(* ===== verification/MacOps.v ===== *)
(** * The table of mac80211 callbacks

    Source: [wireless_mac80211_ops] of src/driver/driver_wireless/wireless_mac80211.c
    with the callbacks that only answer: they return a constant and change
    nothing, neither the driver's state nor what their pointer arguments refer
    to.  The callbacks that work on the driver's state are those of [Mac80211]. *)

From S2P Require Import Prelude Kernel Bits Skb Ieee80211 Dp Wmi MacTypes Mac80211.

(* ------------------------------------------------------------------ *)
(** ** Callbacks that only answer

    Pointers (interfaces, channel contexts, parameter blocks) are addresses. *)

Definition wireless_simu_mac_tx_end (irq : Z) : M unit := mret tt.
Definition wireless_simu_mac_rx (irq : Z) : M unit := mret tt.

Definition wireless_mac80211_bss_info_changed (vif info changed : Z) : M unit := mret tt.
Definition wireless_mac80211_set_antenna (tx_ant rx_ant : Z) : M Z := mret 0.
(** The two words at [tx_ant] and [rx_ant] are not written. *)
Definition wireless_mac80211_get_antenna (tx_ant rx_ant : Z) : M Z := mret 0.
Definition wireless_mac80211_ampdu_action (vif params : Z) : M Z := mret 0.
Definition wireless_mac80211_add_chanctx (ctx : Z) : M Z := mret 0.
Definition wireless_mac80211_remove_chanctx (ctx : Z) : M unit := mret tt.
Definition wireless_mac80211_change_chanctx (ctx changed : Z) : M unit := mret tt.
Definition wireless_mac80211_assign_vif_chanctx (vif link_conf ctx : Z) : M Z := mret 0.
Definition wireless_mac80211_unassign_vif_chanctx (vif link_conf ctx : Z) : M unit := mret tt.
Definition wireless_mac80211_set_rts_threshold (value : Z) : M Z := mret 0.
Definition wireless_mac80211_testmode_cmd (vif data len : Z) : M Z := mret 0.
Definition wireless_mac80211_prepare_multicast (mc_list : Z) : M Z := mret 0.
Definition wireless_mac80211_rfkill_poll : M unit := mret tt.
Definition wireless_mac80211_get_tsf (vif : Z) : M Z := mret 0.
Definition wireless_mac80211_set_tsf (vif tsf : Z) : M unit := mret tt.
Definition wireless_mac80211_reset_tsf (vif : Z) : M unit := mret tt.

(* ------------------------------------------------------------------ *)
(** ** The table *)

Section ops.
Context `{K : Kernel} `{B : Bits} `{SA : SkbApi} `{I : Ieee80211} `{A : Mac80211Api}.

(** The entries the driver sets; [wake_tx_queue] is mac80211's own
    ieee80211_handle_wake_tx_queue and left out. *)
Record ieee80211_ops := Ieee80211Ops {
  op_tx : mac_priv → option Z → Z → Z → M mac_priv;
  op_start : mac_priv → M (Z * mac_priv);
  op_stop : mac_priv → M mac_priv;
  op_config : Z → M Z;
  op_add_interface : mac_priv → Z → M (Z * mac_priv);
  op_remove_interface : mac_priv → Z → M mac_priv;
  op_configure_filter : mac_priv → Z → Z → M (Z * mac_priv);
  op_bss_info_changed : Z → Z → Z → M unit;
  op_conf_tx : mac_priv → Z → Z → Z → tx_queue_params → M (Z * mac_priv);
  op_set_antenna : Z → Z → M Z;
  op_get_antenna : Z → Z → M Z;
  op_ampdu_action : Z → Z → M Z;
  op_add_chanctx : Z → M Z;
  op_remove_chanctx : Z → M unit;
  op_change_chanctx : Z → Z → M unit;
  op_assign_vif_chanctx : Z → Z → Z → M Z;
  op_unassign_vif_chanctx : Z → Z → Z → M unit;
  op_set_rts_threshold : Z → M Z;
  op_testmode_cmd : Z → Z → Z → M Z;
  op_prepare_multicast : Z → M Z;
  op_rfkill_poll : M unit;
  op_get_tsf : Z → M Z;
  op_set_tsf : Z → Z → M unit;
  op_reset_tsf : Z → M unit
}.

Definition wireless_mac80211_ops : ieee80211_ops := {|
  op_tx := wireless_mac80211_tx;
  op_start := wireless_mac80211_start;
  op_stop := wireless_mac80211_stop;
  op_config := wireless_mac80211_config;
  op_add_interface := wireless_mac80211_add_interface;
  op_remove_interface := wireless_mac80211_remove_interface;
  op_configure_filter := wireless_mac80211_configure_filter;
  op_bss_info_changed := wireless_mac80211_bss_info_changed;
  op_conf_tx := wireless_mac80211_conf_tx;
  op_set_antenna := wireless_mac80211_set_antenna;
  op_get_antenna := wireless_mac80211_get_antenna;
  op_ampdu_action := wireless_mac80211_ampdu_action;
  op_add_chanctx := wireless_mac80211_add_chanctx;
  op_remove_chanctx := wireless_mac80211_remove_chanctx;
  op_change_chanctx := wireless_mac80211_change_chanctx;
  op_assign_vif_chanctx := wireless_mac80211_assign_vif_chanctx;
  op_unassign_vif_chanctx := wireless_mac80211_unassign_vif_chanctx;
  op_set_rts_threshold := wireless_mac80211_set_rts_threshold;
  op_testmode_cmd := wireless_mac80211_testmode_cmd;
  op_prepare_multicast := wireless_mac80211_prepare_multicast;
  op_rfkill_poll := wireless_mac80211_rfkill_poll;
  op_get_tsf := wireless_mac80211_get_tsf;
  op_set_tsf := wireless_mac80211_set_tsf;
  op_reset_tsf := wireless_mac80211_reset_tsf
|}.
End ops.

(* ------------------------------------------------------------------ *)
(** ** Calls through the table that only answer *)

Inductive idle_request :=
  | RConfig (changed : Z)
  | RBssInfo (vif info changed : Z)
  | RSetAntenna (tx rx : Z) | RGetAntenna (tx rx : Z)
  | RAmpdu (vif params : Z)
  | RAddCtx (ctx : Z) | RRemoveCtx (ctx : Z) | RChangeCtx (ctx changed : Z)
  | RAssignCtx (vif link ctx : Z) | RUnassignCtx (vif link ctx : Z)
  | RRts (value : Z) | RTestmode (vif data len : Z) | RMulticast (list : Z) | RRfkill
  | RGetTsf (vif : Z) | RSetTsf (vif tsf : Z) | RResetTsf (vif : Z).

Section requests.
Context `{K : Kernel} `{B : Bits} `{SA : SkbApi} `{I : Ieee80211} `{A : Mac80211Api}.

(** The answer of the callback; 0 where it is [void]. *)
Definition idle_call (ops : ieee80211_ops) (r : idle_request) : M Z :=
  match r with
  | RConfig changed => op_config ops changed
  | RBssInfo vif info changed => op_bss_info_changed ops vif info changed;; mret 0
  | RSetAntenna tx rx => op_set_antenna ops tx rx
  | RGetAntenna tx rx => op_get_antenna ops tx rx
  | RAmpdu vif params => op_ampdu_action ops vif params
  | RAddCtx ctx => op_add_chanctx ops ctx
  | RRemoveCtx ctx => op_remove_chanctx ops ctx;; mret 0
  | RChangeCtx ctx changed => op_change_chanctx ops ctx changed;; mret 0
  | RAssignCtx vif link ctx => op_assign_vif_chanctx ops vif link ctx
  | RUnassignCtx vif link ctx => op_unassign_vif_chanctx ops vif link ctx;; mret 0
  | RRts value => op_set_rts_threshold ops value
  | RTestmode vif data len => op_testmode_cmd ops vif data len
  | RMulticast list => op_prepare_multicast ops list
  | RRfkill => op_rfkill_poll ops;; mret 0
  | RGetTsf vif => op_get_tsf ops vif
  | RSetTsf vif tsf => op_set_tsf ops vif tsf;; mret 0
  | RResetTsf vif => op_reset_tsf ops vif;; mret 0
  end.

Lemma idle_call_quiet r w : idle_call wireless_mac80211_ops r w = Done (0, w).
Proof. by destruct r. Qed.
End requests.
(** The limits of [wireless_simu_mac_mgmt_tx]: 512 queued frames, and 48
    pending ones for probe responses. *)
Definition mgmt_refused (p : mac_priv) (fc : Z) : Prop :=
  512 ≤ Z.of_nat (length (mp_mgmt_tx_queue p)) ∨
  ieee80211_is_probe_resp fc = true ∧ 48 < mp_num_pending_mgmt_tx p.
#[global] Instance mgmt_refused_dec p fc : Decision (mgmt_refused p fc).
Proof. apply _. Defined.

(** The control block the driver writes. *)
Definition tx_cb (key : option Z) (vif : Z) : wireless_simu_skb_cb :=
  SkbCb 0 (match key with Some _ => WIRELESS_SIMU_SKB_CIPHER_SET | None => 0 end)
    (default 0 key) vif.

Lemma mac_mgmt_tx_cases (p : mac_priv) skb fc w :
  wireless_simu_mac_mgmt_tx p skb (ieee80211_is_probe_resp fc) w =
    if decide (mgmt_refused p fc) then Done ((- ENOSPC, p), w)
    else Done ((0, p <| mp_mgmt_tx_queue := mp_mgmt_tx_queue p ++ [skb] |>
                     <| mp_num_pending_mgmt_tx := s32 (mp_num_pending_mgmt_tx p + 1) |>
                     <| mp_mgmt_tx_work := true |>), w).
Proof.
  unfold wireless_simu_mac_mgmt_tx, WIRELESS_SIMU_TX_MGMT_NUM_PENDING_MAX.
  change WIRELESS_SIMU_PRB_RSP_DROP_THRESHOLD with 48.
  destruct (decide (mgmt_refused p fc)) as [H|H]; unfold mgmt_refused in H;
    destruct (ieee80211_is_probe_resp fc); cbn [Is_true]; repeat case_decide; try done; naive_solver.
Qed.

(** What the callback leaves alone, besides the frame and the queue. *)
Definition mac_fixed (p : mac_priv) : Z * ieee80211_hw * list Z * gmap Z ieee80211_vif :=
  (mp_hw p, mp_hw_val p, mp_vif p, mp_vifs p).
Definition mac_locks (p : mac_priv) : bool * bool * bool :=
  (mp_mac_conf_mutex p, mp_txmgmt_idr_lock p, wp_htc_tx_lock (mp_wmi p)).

## Required action
Looking at the data above, return every line from the one with "RBssInfo (vif info changed : Z)" down to the one with "(** The answer", exactly and inclusively.

## Finished task
  | RBssInfo (vif info changed : Z)
  | RSetAntenna (tx rx : Z) | RGetAntenna (tx rx : Z)
  | RAmpdu (vif params : Z)
  | RAddCtx (ctx : Z) | RRemoveCtx (ctx : Z) | RChangeCtx (ctx changed : Z)
  | RAssignCtx (vif link ctx : Z) | RUnassignCtx (vif link ctx : Z)
  | RRts (value : Z) | RTestmode (vif data len : Z) | RMulticast (list : Z) | RRfkill
  | RGetTsf (vif : Z) | RSetTsf (vif tsf : Z) | RResetTsf (vif : Z).

Section requests.
Context `{K : Kernel} `{B : Bits} `{SA : SkbApi} `{I : Ieee80211} `{A : Mac80211Api}.

(** The answer of the callback; 0 where it is [void]. *)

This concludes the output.